5 de septiembre 2011 - 00:00

Música y política: cómo se ganan votos con los instrumentos

Bill Clinton y Amado Boudou
Bill Clinton y Amado Boudou
Uno se inclina por el saxo tenor Selmer; el otro tiene como instrumento preferido la guitarra Fender modelo Telecaster. Para ambos la música y sus respectivos instrumentos parecen haber sido sendos talismanes que los hicieron avanzar en la política: uno pasó de ser gobernador de uno de los territorios más pobres de su país a presidente; el otro se elevó desde un ministerio casi burocrático a las puertas de la vicepresidencia.

Bill Clinton cultivó su gusto por el saxo y la música desde su juventud, y logró dominar la técnica de uno de los instrumentos más difíciles de interpretar con bastante decoro. No era un improvisado en nada; tampoco en lo que hace a su formación musical: la obtuvo en la primaria católica St. Johns y en la secundaria Hot Springs High School, donde fue primer saxo de la banda de la escuela.

Y si bien nunca se elevó a las alturas de un John Coltrane, un Coleman Hawkins o un Paul Desmond -también usuarios de los saxos del fabricante francés Selmer- su talento y sus ganas lo llevaron en junio de 1992 al programa del actor Arsenio Hall (en ese momento uno de los más populares de Estados Unidos) a tocar con los músicos del show Heartbreak Hotel, el clásico del dúo Leiber & Stoller que hizo famoso a Elvis Presley.
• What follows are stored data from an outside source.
(** Between two calls: in use, or after [exit]. *)
Definition at_rest p : Prop :=
  in_use p \/ not_in_use p /\ m_stop p = true /\ stopped_below p (size_of p).

(** How many objects have a thread, and how many of those were waited for. *)
Definition spawned_to p : Z :=
  match caller p with
  | at_spawn i _ _ => i
  | at_wait_on_start _ count _ | at_start_seen _ count _ | at_configured count _ => count
  | _ => m_totalConfigured p
  end.
Definition started_to p : Z :=
  match caller p with
  | at_wait_on_start i _ _ | at_start_seen i _ _ => i
  | at_configured count _ => count
  | _ => m_totalConfigured p
  end.

Definition caller_ok p : Prop :=
  match caller p with
  | idle _ | at_input _ | at_push_running _ | at_input_unlock false | at_exit _ => at_rest p
  | at_push_lock _ | at_push _ | at_push_unlock _ | at_push_notify | at_input_unlock true
  | at_input_next => in_use p
  | at_configure count initial =>
      1 <= count /\ m_stop p = false /\
      match initial with
      | Some size => size = count /\ not_in_use p /\ count <= size_of p
      | None => in_use p
      end
  | at_spawn i count initial => configuring p count initial /\ m_totalConfigured p <= i <= count
  | at_wait_on_start i count initial =>
      configuring p count initial /\ m_totalConfigured p <= i <= count
  | at_start_seen i count initial =>
      configuring p count initial /\ m_totalConfigured p <= i < count
  | at_configured count initial =>
      configuring p count initial /\ m_totalConfigured p <= count
  | at_active count initial =>
      1 <= count <= m_totalConfigured p /\ m_totalConfigured p <= size_of p /\ m_stop p = false /\
      match initial with
      | Some size => size = count /\ m_currentThread p = 0 /\ m_totalActive p = 0
      | None => in_use p
      end
  | at_exit_running i t =>
      at_rest p /\ m_stop p = true /\ 0 <= i <= m_totalConfigured p /\ stopped_below p i
  | at_exit_lock i t | at_exit_stop i t =>
      in_use p /\ m_stop p = true /\ 0 <= i < m_totalConfigured p /\ stopped_below p i
  | at_exit_unlock i t | at_exit_notify i t =>
      in_use p /\ m_stop p = true /\ 0 <= i < m_totalConfigured p /\ stopped_below p (i + 1)
  | at_wait_exited i t =>
      at_rest p /\ m_stop p = true /\ 0 <= i <= m_totalConfigured p /\
      stopped_below p (m_totalConfigured p)
  | at_wait_lock i t | at_wait_block i t | at_timed_wait i t | at_wait_woken i t
  | at_wait_unlock i t | at_elapsed i t =>
      in_use p /\ m_stop p = true /\ 0 <= i < m_totalConfigured p /\
      stopped_below p (m_totalConfigured p)
  | at_exit_done => m_stop p = true /\ stopped_below p (m_totalConfigured p)
  end.

(** The thread of the object [i]: started when it was waited for; none when
    it was not spawned, or what [exit] has left of it. *)
Definition indexed p (i : Z) o : Prop :=
  (i < started_to p -> thread_starting (thread o) = false) /\
  (spawned_to p <= i -> thread o = no_thread \/
     thread_starting (thread o) = false /\ m_running o = false /\ m_stop p = true).

Record pool_ok p : Prop := {
  po_caller : caller_ok p;
  po_size : 1 <= size_of p < 2 ^ 64;
  po_sizes : 0 <= started_to p <= spawned_to p;
  po_object : forall i o, m_objects p !! i = Some o ->
    object_ok (view_of p (Z.of_nat i)) o /\ indexed p (Z.of_nat i) o;
  po_output : forall i o, m_objects p !! i = Some o ->
    thread_outputs (thread o) = true <-> m_taskOutputMutex p = Some i
}.

Lemma new_pool_ok initialSize maxSize :
  1 <= initialSize <= maxSize -> maxSize < 2 ^ 64 -> pool_ok (new_pool initialSize maxSize).
Proof.
  intros H1 H2. assert (size_of (new_pool initialSize maxSize) = maxSize) as Hs.
  { unfold size_of, new_pool. cbn. rewrite length_replicate. lia. }
  split; rewrite ?Hs; cbn; try lia.
  - unfold not_in_use. cbn. lia.
  - intros i o [-> _]%lookup_replicate. split; [apply new_thread_object_ok|]. split; [cbn; lia|by left].
  - intros i o [-> _]%lookup_replicate. done.
Qed.

(** While threads are ended, none starts. *)
Lemma stop_started p : caller_ok p -> m_stop p = true -> started_to p = spawned_to p.
Proof.
  unfold caller_ok, configuring, started_to, spawned_to. destruct (caller p); try done.
  all: naive_solver congruence.
Qed.

Lemma not_starting p i o :
  pool_ok p -> m_stop p = true -> m_objects p !! i = Some o -> thread o <> at_running.
Proof.
  intros Hp Hs Ho Ht. destruct (po_object p Hp i o Ho) as [_ [H1 H2]].
  rewrite (stop_started p (po_caller p Hp) Hs), Ht in *. cbn in *.
  destruct (decide (Z.of_nat i < spawned_to p)); [by specialize (H1 ltac:(done))|].
  destruct (H2 ltac:(lia)) as [?|[? _]]; congruence.
Qed.

(** What the caller has is a matter of the numbers and of what was stopped. *)
Lemma caller_ok_ext p p' :
  caller p' = caller p -> m_currentThread p' = m_currentThread p ->
  m_totalConfigured p' = m_totalConfigured p -> m_totalActive p' = m_totalActive p ->
  m_stop p' = m_stop p -> size_of p' = size_of p ->
  (m_stop p = true -> forall n, stopped_below p n -> stopped_below p' n) ->
  caller_ok p -> caller_ok p'.
Proof.
  intros Hc H1 H2 H3 H4 H5 Hb.
  unfold caller_ok, at_rest, configuring, in_use, not_in_use. rewrite Hc, H1, H2, H3, H4, H5.
  destruct (caller p); try done; try tauto; try (destruct initial; tauto).
  all: repeat case_match; naive_solver.
Qed.

(** A step that changes the object [i]. *)
Lemma object_changed_ok p p' i o o' :
  pool_ok p -> m_objects p !! i = Some o -> m_objects p' = <[i := o']> (m_objects p) ->
  m_taskOutputMutex p' = m_taskOutputMutex p ->
  thread_outputs (thread o') = thread_outputs (thread o) ->
  caller_ok p' -> 0 <= started_to p' <= spawned_to p' ->
  object_ok (view_of p' (Z.of_nat i)) o' -> indexed p' (Z.of_nat i) o' ->
  (forall j, j <> Z.of_nat i -> view_of p' j = view_of p j) ->
  (forall j oj, j <> Z.of_nat i -> indexed p j oj -> indexed p' j oj) ->
  pool_ok p'.
Proof.
  intros Hp Ho Hobj Hout Ht Hc Hs Hok Hi Hv Hn. split; try done.
  - unfold size_of. rewrite Hobj, length_insert. apply po_size, Hp.
  - intros j oj. rewrite Hobj. intros [(-> & -> & _)|(Hj & Hoj)]%list_lookup_insert_Some; [done|].
    destruct (po_object p Hp j oj Hoj) as [H1 H2]. rewrite Hv by lia. split; [done|].
    apply Hn; [lia|done].
  - intros j oj. rewrite Hobj, Hout.
    intros [(-> & -> & _)|(Hj & Hoj)]%list_lookup_insert_Some; [|by apply po_output].
    rewrite Ht. by apply po_output.
Qed.

(** A step that changes none. *)
Lemma same_objects_ok p p' :
  pool_ok p -> m_objects p' = m_objects p -> m_taskOutputMutex p' = m_taskOutputMutex p ->
  caller_ok p' -> 0 <= started_to p' <= spawned_to p' ->
  (forall j, view_of p' j = view_of p j) ->
  (forall j oj, m_objects p !! j = Some oj -> indexed p (Z.of_nat j) oj ->
     indexed p' (Z.of_nat j) oj) -> pool_ok p'.
Proof.
  intros Hp Hobj Hout Hc Hs Hv Hn. split; try done.
  - unfold size_of. rewrite Hobj. apply po_size, Hp.
  - intros j oj. rewrite Hobj. intros Hoj. destruct (po_object p Hp j oj Hoj) as [H1 H2].
    rewrite Hv. auto.
  - intros j oj. rewrite Hobj, Hout. by apply po_output.
Qed.

(** What a step of a thread leaves. *)
Lemma thread_step_frame i stop result out o :
  (thread_outputs (thread o) = true <-> out = Some i) ->
  match thread_step i stop result out o with
  | to (o', out', _) =>
      (thread_starting (thread o) = false -> thread_starting (thread o') = false) /\
      thread o <> no_thread /\
      (thread o <> at_running -> m_running o' = m_running o) /\
      (thread_outputs (thread o') = true <-> out' = Some i) /\
      forall j, j <> i -> out' = Some j <-> out = Some j
  | _ => True
  end.
Proof.
  intros Hout. destruct o as [run rm rl ex q qm t acc pr].
  cbn [thread m_running m_runningMutex m_runningLock m_exited m_queue m_queueMutex] in *.
  destruct t; unfold thread_step, thread_locks; cbn in *; repeat case_match; simplify_eq; try done.
  all: split_and!; cbn; try done; try tauto; try (intros; congruence).
  all: try (destruct Hout as [Hout _]; specialize (Hout eq_refl); intros; simplify_eq; split; congruence).
  all: split; congruence.
Qed.

Lemma notified_ok i e p : pool_ok p -> pool_ok (notified i e p).
Proof.
  intros Hp. unfold notified. destruct e; try done. destruct (caller p) eqn:Hc; try done.
  destruct (_ =? _); [|done]. apply (same_objects_ok p); try done.
  - pose proof (po_caller p Hp) as H. unfold caller_ok in *. rewrite Hc in H. exact H.
  - pose proof (po_sizes p Hp) as H. unfold started_to, spawned_to in *. by rewrite Hc in H.
  - intros j. unfold view_of. by rewrite Hc.
  - intros j oj. unfold indexed, started_to, spawned_to. by rewrite Hc.
Qed.

Lemma thread_moves_ok i result o o' out' e l p :
  pool_ok p -> m_objects p !! i = Some o ->
  thread_step i (m_stop p) result (m_taskOutputMutex p) o = to (o', out', e) ->
  pool_ok (set_output out' l (set_m_objects (<[i := o']> (m_objects p)) p)).
Proof.
  intros Hp Ho He. destruct (po_object p Hp i o Ho) as [Hok [Hi1 Hi2]].
  pose proof (thread_step_ok i (m_stop p) result (m_taskOutputMutex p) _ _ Hok) as H1.
  pose proof (thread_step_frame i (m_stop p) result _ o (po_output p Hp i o Ho)) as H2.
  rewrite He in H1, H2. destruct H2 as (Hs & Hn & Hr & Hout & Hother).
  set (p' := set_output _ _ _).
  assert (size_of p' = size_of p) as Hsize by (unfold size_of; cbn; by rewrite length_insert).
  split; try (rewrite ?Hsize; apply Hp).
  - apply (caller_ok_ext p); try done; [|apply Hp]. intros Hstop n Hbelow j oj. cbn.
    intros [(-> & -> & _)|(Hj & Hoj)]%list_lookup_insert_Some; [|by apply Hbelow].
    intros Hjn. rewrite Hr by (by eapply not_starting). by apply (Hbelow j o).
  - intros j oj. cbn. intros [(-> & -> & _)|(Hj & Hoj)]%list_lookup_insert_Some;
      [|by apply (po_object p Hp j oj)].
    split; [exact H1|]. split; [intros Hj; by apply Hs, Hi1|].
    intros Hj. destruct (Hi2 Hj) as [?|(Hs1 & Hr1 & Hstop)]; [done|]. right.
    split; [by apply Hs|]. split; [|done]. rewrite Hr; [done|]. by eapply not_starting.
  - intros j oj. cbn. intros [(-> & -> & _)|(Hj & Hoj)]%list_lookup_insert_Some; [done|].
    rewrite Hother by done. by apply po_output.
Qed.

Lemma spurious_ok i o p :
  pool_ok p -> m_objects p !! i = Some o -> thread o = at_wait ->
  pool_ok (set_m_objects (<[i := set_thread at_woken o]> (m_objects p)) p).
Proof.
  intros Hp Ho Ht. destruct (po_object p Hp i o Ho) as [Hok [Hi1 Hi2]].
  set (p' := set_m_objects _ _).
  assert (size_of p' = size_of p) as Hsize by (unfold size_of; cbn; by rewrite length_insert).
  apply (object_changed_ok p p' i o (set_thread at_woken o)); try done.
  - by rewrite Ht.
  - apply (caller_ok_ext p); try done; [|apply Hp]. intros Hstop n Hbelow j oj. cbn.
    intros [(-> & <- & _)|(Hj & Hoj)]%list_lookup_insert_Some; [|by apply Hbelow].
    by apply (Hbelow j o).
  - apply Hp.
  - by apply woken_ok.
  - rewrite Ht in *. split; [done|]. intros Hj. right. destruct (Hi2 Hj) as [?|(? & ? & ?)]; done.
Qed.
End pool_invariant.

(** ** The steps of the thread of the program *)

Section pool_steps.
Context {INPUT OUTPUT_DATA : Type}.
Abbreviation object := (@object INPUT OUTPUT_DATA).
Abbreviation pool := (@pool INPUT OUTPUT_DATA).
Implicit Types (o : object) (p : pool) (l : @label INPUT OUTPUT_DATA).

Definition pool_kept (m : moved pool) : Prop :=
  match m with to p' => pool_ok p' | stays => True | undefined => False end.

Lemma size_with c i o p : size_of (set_caller c (with_object i o p)) = size_of p.
Proof. unfold size_of. cbn. by rewrite length_insert. Qed.

Lemma stopped_with c i o' p n :
  0 <= i -> stopped_below p n -> (i < n -> m_running o' = false) ->
  stopped_below (set_caller c (with_object i o' p)) n.
Proof.
  intros Hi H Ho j oj. cbn. intros [(<- & <- & _)|(Hj & Hoj)]%list_lookup_insert_Some.
  - intros Hj. apply Ho. lia.
  - by apply H.
Qed.

(** A statement about the object [i] that leaves its thread where it is, or
    wakes it, and does not start or stop counting it. *)
Lemma object_update p i f :
  pool_ok p -> 0 <= i < size_of p ->
  (forall o, m_objects p !! Z.to_nat i = Some o -> object_ok (view_of p i) o -> indexed p i o ->
     match f o with
     | to (o', c) =>
         let p' := set_caller c (with_object i o' p) in
         thread_outputs (thread o') = thread_outputs (thread o) /\
         caller_ok p' /\ 0 <= started_to p' <= spawned_to p' /\
         object_ok (view_of p' i) o' /\ indexed p' i o' /\
         (forall j, j <> i -> view_of p' j = view_of p j) /\
         (forall j oj, j <> i -> indexed p j oj -> indexed p' j oj)
     | stays => True
     | undefined => False
     end) ->
  pool_kept (on_object i p f).
Proof.
  intros Hp Hi Hf. unfold on_object, object_at.
  destruct (lookup_lt_is_Some_2 (m_objects p) (Z.to_nat i)) as [o Ho].
  { unfold size_of in Hi. lia. }
  rewrite Ho. destruct (po_object p Hp _ o Ho) as [H1 H2]. rewrite Z2Nat.id in H1, H2 by lia.
  specialize (Hf o Ho H1 H2). destruct (f o) as [[o' c]| |]; try done.
  destruct Hf as (H3 & H4 & H5 & H6 & H7 & H8 & H9).
  apply (object_changed_ok p _ (Z.to_nat i) o o'); rewrite ?Z2Nat.id by lia; try done.
Qed.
Pese a que su presencia en el programa (vestido de traje negro y con anteojos de sol) causó no poca controversia en ese momento, hoy todos los politólogos e historiadores coinciden en que su acto musical resultó clave para aumentar su popularidad, sobre todo entre las minorías étnicas y los jóvenes. Mal no le fue: cinco meses después derrotaría al entonces presidente, George W.H. Bush en los comicios de noviembre, y se convertiría en uno de los mejores presidentes de la historia de Estados Unidos.

Si a alguien este relato le hace pensar en otro, más reciente, seguramente no es coincidencia: Amado Boudou viene exhibiéndose con su guitarra Fender Telecaster en cuanto acto político-musical lo amerita. El sábado de la semana pasada, en una aparición que sin dudas no fue casualmente inspirada en lo que hizo Clinton con Arsenio Hall, Boudou llevó su instrumento al programa de Nicolás Repetto donde se unió a la «Mancha de Rolando» para cantar juntos «Arde la ciudad».

Boudou, de cuya formación musical no hay datos precisos, se limita a tocar «rythm guitar»; no se le conocen solos virtuosos; la Telecaster, además, es una guitarra que se presta más para el acompañamiento que su «hermana» la Fender Stratocaster (Boudou tiene una, pero la usa poco).

Los dos tuvieron, además, luthiers que les hicieron instrumentos a medida, con motivos patrios: el saxo de Clinton, que en su estructura de bronce exhibe el rojo, el azul, el blanco y las estrellas de la «Old Glory», está en el museo de la Casa Blanca; se lo hizo la firma local L.A Sax. Por su parte Boudou estrenó su «imitación Telecaster» hecha por la firma local DOH con los colores de la bandera argentina justamente en el programa de Repetto.

Clinton es un asiduo concurrente a conciertos y recitales, y convoca a músicos de la talla de The Rolling Stones para sus obras benéficas; de hecho para su Clinton Foundation -que tiene su sede en el barrio de Harlem- el grupo hizo dos conciertos en octubre de 2008, que fueron reflejados en el documental «Shine A LightB», dirigido por Martin Scorsese.

Por su parte Boudou ya anunció su intención de ir a uno de los shows que dará Roger Waters en marzo del año próximo; también espera a Aerosmith, que arranca su gira sudamericana en Lima un día antes de las elecciones presidenciales en la Argentina. Es «fan» de grupos locales como Los Guasones. pero confiesa que tiene la colección completa de todas las versiones de «The Dark Side of the Moon» de Pink Floyd, que cada diez años lanza una nueva edición con «bonus tracks» o «remixes» de los temas originales.

Clinton y Boudou, o sus asesores de campaña, les hicieron ver la conveniencia de jugar la carta de sus «hobbies» musicales para atraer a ciertos sectores de la sociedad. No son los únicos ni los primeros: el presidente del Partido Republicano en tiempos de Ronald Reagan, Lee Atwater (fallecido prematuramente de cáncer) era un excelente guitarrista de rock; el expresidente Harry S. Truman tocaba el clarinete; Richard M. Nixon el piano (y muy bien); pocos, sin embargo, interpretaron la doble partitura de «rock star» y figura clave en la política de su país como Clinton y -ahora y localmente- Boudou.